* _SUPPLIED RECORDS_:
(** C28: round robin is fair. From slot alpha on, scheduler() passes over the slots that
    are not runnable and gives the CPU to the first runnable process after alpha in
    cyclic order, and leaves alpha at it, so that every runnable process is reached
    after at most NPROC - 1 others. *)
Theorem round_robin_fair (d : nat) (h : hart) (s : kernel) (x : proc) :
  idle h -> length (k_proc s) = NPROC -> 0 <= k_alpha s < Z.of_nat NPROC ->
  (forall e y, (e < d)%nat -> ~ runnable (k_proc s) (rr_slot (k_alpha s) e) y) ->
  runnable (k_proc s) (rr_slot (k_alpha s) d) x ->
  let j := rr_slot (k_alpha s) d in
  exists h' s' k, scheduler RR (S d) h s = Switch h' s' k /\ h_proc h' = Some j /\
    k_alpha s' = Z.of_nat j /\ p_state <$> k_proc s' !! j = Some RUNNING.
Proof.
  intros Hi Hl Ha Hskip Hr j. unfold scheduler. ksimpl.
  destruct (rr_progress d (S d) (set_h_proc None h) s x) as (h' & k & E & Hp); auto; [by destruct Hi|].
  eexists h', _, k. split_and!; [exact E|done|done|].
  destruct Hr as [Hx Hxr]. destruct (dispatched_lookup _ _ s Hx) as (w & Hw & Hrun & _).
  unfold j. simpl. by rewrite Hw, <-Hrun.
Qed.

(** C29: the dispatch of a process by scheduler() replaces the static priority that
    set_priority() gave it by its current dynamic priority, resets its niceness to 5
    and forgets its sleep time. *)
Theorem dispatch_overwrites_priority (p : nat) (x : proc) (h : hart) (s : kernel) :
  length (k_proc s) = NPROC -> runnable (k_proc s) p x -> L_proc p ∉ h_held h ->
  (forall i y, k_proc s !! i = Some y -> p_pid y = p_pid x -> i = p) ->
  exists h' s' k y, dispatch p h s = Switch h' s' k /\ k_proc s' !! p = Some y /\
    p_static_priority y = p_dynamic_priority x /\ p_niceness y = 5 /\ p_sleep_time y = 0.
Proof.
  intros Hl Hr Hn Hpid. destruct (dispatch_run p x h s Hl Hr Hn) as (k & Ek & _). destruct Hr as [Hx Hr].
  assert (Hf : List.find (has_pid (p_pid x) s) (upto NPROC) = Some p).
  { destruct (List.find _ _) as [i|] eqn:Ef.
    - apply find_some in Ef as [_ Ei]. unfold has_pid in Ei.
      destruct (k_proc s !! i) as [y|] eqn:Ey; [|done]. apply Z.eqb_eq in Ei. f_equal. by eapply Hpid.
    - eapply (find_none _ _ ) in Ef; [|apply list_elem_of_In, elem_of_upto; rewrite <-Hl; by eapply lookup_lt_Some].
      unfold has_pid in Ef. by rewrite Hx, Z.eqb_refl in Ef. }
  eexists _, _, k, _. split; [exact Ek|]. simpl. unfold dispatched. rewrite Hf.
  rewrite !list_lookup_alter_eq, Hx. simpl. split; [done|]. done.
Qed.

(** ** Examples *)

Lemma demo_two_queued : queued demo_two (fun _ => []).
Proof.
  assert (Hin : forall i x, k_proc demo_two !! i = Some x -> p_in_queue x = 0).
  { intros i x Hx. apply list_elem_of_lookup_2 in Hx. revert x Hx. apply Forall_forall. by repeat constructor. }
  constructor.
  - intros l Hl. exists empty_queue. split; [by apply lookup_replicate|apply rep_empty].
  - constructor.
  - intros l i _. split; [intros Hi; by apply not_elem_of_nil in Hi|]. intros (x & Hx & Hq & _).
    by destruct (Hin i x Hx).
  - assert (Hr : forall i x, k_proc demo_two !! i = Some x -> lives x ->
      i = 1%nat /\ p_pid x = 7 \/ i = 2%nat /\ p_pid x = 8).
    { intros i x Hx [Hl|Hl]; [by destruct Hl; eapply Hin|].
      do 3 (destruct i as [|i]; [simpl in Hx; simplify_eq; first [done|by left|by right]|]).
      apply lookup_replicate in Hx as [-> _]. done. }
    intros i j x y Hx Hy Hlx Hly. destruct (Hr i x Hx Hlx), (Hr j y Hy Hly); naive_solver lia.
Qed.

Lemma mlfq_picks_highest_witness :
  let procs := imap (fun _ => aged (k_ticks demo_two)) (k_proc demo_two) in
  (exists r h' s' qs', mlfq_scheduler demo_user_hart demo_two = Done r h' s' /\
    calm demo_user_hart h' /\ queued s' qs' /\ same_states (k_proc demo_two) (k_proc s') /\
    match r with
    | Some p => exists l pre post, line procs (fun _ => []) l = pre ++ p :: post /\ ready procs p /\
        Forall (fun i => ~ ready procs i) pre /\
        (forall i x, runnable procs i x -> Z.of_nat l <= p_level x) /\
        p_in_queue <$> k_proc s' !! p = Some 0
    | None => forall i, ~ ready procs i
    end) /\
  match mlfq_scheduler demo_user_hart demo_two with Done r _ _ => r = Some 2%nat | _ => False end.
Proof.
  split.
  - apply mlfq_picks_highest; [apply demo_user_hart_wf|apply not_elem_of_nil|reflexivity| |apply demo_two_queued].
    apply demo_two_wf.
  - vm_compute. reflexivity.
Defined.


Lemma round_robin_fair_witness :
  exists h' s' k, scheduler RR 1 demo_user_hart demo_two = Switch h' s' k /\ h_proc h' = Some 1%nat /\
    k_alpha s' = 1 /\ p_state <$> k_proc s' !! 1%nat = Some RUNNING.
Proof.
  apply (round_robin_fair 0 demo_user_hart demo_two demo_first).
  - split; reflexivity.
  - reflexivity.
  - vm_compute. split; [discriminate|reflexivity].
  - intros e y He. lia.
  - split; reflexivity.
Defined.

Lemma dispatch_overwrites_priority_witness :
  exists h' s' k y, dispatch 2 demo_user_hart demo_two = Switch h' s' k /\ k_proc s' !! 2%nat = Some y /\
    p_static_priority y = 15 /\ p_niceness y = 5 /\ p_sleep_time y = 0.
Proof.
  apply (dispatch_overwrites_priority 2 demo_second).
  - reflexivity.
  - split; reflexivity.
  - apply not_elem_of_nil.
  - intros i y Hy Hp. destruct i as [|[|[|i]]]; [| |reflexivity|].
    + injection Hy as <-. discriminate Hp.
    + injection Hy as <-. discriminate Hp.
    + apply lookup_replicate in Hy as [-> _]. discriminate Hp.
Defined.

* _TASK BRIEF_: In your answer, include only the lines above starting at the line that holds "apply lookup_replicate in Hx" and ending at the line that holds "- apply not_elem_of_nil.", copied exactly.

* _WRITTEN REPLY_:
      apply lookup_replicate in Hx as [-> _]. done. }
    intros i j x y Hx Hy Hlx Hly. destruct (Hr i x Hx Hlx), (Hr j y Hy Hly); naive_solver lia.
Qed.

Lemma mlfq_picks_highest_witness :
  let procs := imap (fun _ => aged (k_ticks demo_two)) (k_proc demo_two) in
  (exists r h' s' qs', mlfq_scheduler demo_user_hart demo_two = Done r h' s' /\
    calm demo_user_hart h' /\ queued s' qs' /\ same_states (k_proc demo_two) (k_proc s') /\
    match r with
    | Some p => exists l pre post, line procs (fun _ => []) l = pre ++ p :: post /\ ready procs p /\
        Forall (fun i => ~ ready procs i) pre /\
        (forall i x, runnable procs i x -> Z.of_nat l <= p_level x) /\
        p_in_queue <$> k_proc s' !! p = Some 0
    | None => forall i, ~ ready procs i
    end) /\
  match mlfq_scheduler demo_user_hart demo_two with Done r _ _ => r = Some 2%nat | _ => False end.
Proof.
  split.
  - apply mlfq_picks_highest; [apply demo_user_hart_wf|apply not_elem_of_nil|reflexivity| |apply demo_two_queued].
    apply demo_two_wf.
  - vm_compute. reflexivity.
Defined.


Lemma round_robin_fair_witness :
  exists h' s' k, scheduler RR 1 demo_user_hart demo_two = Switch h' s' k /\ h_proc h' = Some 1%nat /\
    k_alpha s' = 1 /\ p_state <$> k_proc s' !! 1%nat = Some RUNNING.
Proof.
  apply (round_robin_fair 0 demo_user_hart demo_two demo_first).
  - split; reflexivity.
  - reflexivity.
  - vm_compute. split; [discriminate|reflexivity].
  - intros e y He. lia.
  - split; reflexivity.
Defined.

Lemma dispatch_overwrites_priority_witness :
  exists h' s' k y, dispatch 2 demo_user_hart demo_two = Switch h' s' k /\ k_proc s' !! 2%nat = Some y /\
    p_static_priority y = 15 /\ p_niceness y = 5 /\ p_sleep_time y = 0.
Proof.
  apply (dispatch_overwrites_priority 2 demo_second).
  - reflexivity.
  - split; reflexivity.
  - apply not_elem_of_nil.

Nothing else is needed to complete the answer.